TRY IT: For the records that follow, give the number of lines in which the word "each" occurs, with nothing added.

DATA FOR THIS TASK:
(** * Round and recipient-registry reconciliation: a shallow embedding

    The two client modules that rebuild the state of a funding round and of
    its recipient registry from ledger events are embedded here as Rocq
    functions:

    - [Round]: [getApprovedFunding], [getRoundNumber], [getRoundInfo];
    - [Recipients]: [getTcrColumns], [decodeTcrItemData],
      [decodeRecipientAdded], [getProjects], [getProject].

    The ledger (contract reads and event logs), the clock, the off-ledger
    document store and the metadata decoder are inputs of the functions.
    Contract reads are total functions of the ledger snapshot: transport
    failures are outside this development.  What the code itself can raise
    (a [throw], a [BigNumber.toNumber] overflow, a property read on
    [undefined], an exception coming out of the decoder) is kept, in an
    error monad.

    Numbers: a [BigNumber] and a block number are integers.  A luxon
    [DateTime] is either valid, and then compared through its epoch
    milliseconds, or invalid, and then every comparison with it is false.
    [FixedNumber.fromValue] fails when the amount cannot be written with
    the 18 decimals of the default fixed-point format, and the [PubKey]
    constructor when it rejects the coordinates.  Strings: addresses and
    item ids are hexadecimal ASCII strings, [===] is equality of strings. *)

From Stdlib Require Import ZArith List String Ascii Bool Lia.
Import ListNotations.

(** ** JavaScript and ethers values used by both modules *)

Module Js.

Local Open Scope Z_scope.

(** What a call can throw. *)
Inductive exn : Type :=
| Error (message : string)      (* [throw new Error(message)] *)
| NumericFault                  (* the NUMERIC_FAULT of ethers: [toNumber] out of
                                   the safe range, a fixed-point underflow *)
| InvalidArgument               (* the INVALID_ARGUMENT of ethers *)
| AssertionError                (* a failed [assert] *)
| TypeError                     (* a property read on [undefined] *)
| External (what : string).     (* an exception raised inside a collaborator *)

Inductive result (A : Type) : Type :=
| Ok (a : A)
| Err (e : exn).

Arguments Ok {A} a.
Arguments Err {A} e.

Definition bind {A B : Type} (r : result A) (k : A -> result B) : result B :=
  match r with
  | Ok a => k a
  | Err e => Err e
  end.

(** An event record of the ledger client: the block it was emitted in and
    its decoded arguments. *)
Record Event (A : Type) : Type := mkEvent {
  blockNumber : Z;
  args : A
}.

Arguments mkEvent {A} blockNumber args.
Arguments blockNumber {A} e.
Arguments args {A} e.

(** [BigNumber] is an arbitrary-precision integer: [Z], no wrap-around.
    [toNumber] throws unless the value fits 53 bits. *)
Definition BigNumber : Type := Z.

Definition MAX_SAFE_INTEGER : Z := 9007199254740991.

Definition toNumber (x : BigNumber) : result Z :=
  if Z.abs x <=? MAX_SAFE_INTEGER then Ok x else Err NumericFault.

(** A luxon [DateTime]: valid, with its epoch milliseconds, or invalid.
    [valueOf()] is the milliseconds of a valid one and [NaN] for an invalid
    one. *)
Inductive DateTime : Type :=
| Valid (ts : Z)
| Invalid.
(** * AggMetric: the per-series circular chunk buffer of metric_tank

    A shallow embedding of the Go type [AggMetric], of [NewAggMetric] and of
    the methods [GrowNumChunks], [SyncChunkSaveState], [getChunkByT0],
    [getChunk], [GetAggregated], [Get], [addAggregators], [persist], [Add]
    and [GC], followed by the properties of the specification that concern
    them and by further properties of the code.

    Conventions of the embedding.
    - [uint32] values are integers of [Z]; where Go's arithmetic wraps
      around, the wrap is written out ([wrap32]).  Positions in the ring
      are Go [int]s and are integers of [Z] as well.
    - A [*Chunk] held in the ring is identified with its position in
      [Chunks]; the chunks are stored by value.  The store keeps, for each
      request it was handed, the chunk as it was at the time of the call.
    - [clusterStatus.IsPrimary()] is the argument [primary] and
      [time.Now()] the argument [now] of the operations that consult them.
      The clock is read once for a call: the readings the code takes
      within one call (one for each request of [persist]) are all [now],
      and no property is about the [timestamp] of a request.
    - Go panics (explicit ones, indexing out of range, division by zero,
      a method called through a nil chunk) are the result [Panic]; loops
      are run with fuel and [Diverge] is the result of a loop that is
      still running when its fuel is spent. *)

From Stdlib Require Import ZArith Lia PrimFloat.
From stdpp Require Import base list strings sorting relations.

Open Scope Z_scope.

(** ** Machine integers *)

Definition wrap32 (z : Z) : Z := z mod 2 ^ 32.
Definition add32 (x y : Z) : Z := wrap32 (x + y).
Definition sub32 (x y : Z) : Z := wrap32 (x - y).
Definition is_u32 (z : Z) : Prop := 0 <= z < 2 ^ 32.

(** [math.MaxInt32] *)
Definition MaxInt32 : Z := 2147483647.

(** ** Results of operations that may panic or loop *)

Inductive result (A : Type) : Type :=
| Ok (a : A)
| Panic
| Diverge.
Arguments Ok {A} a.
Arguments Panic {A}.
Arguments Diverge {A}.

#[global] Instance result_bind : MBind result := fun A B k r =>
  match r with
  | Ok a => k a
  | Panic => Panic
  | Diverge => Diverge
  end.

EXPECTED ANSWER: 2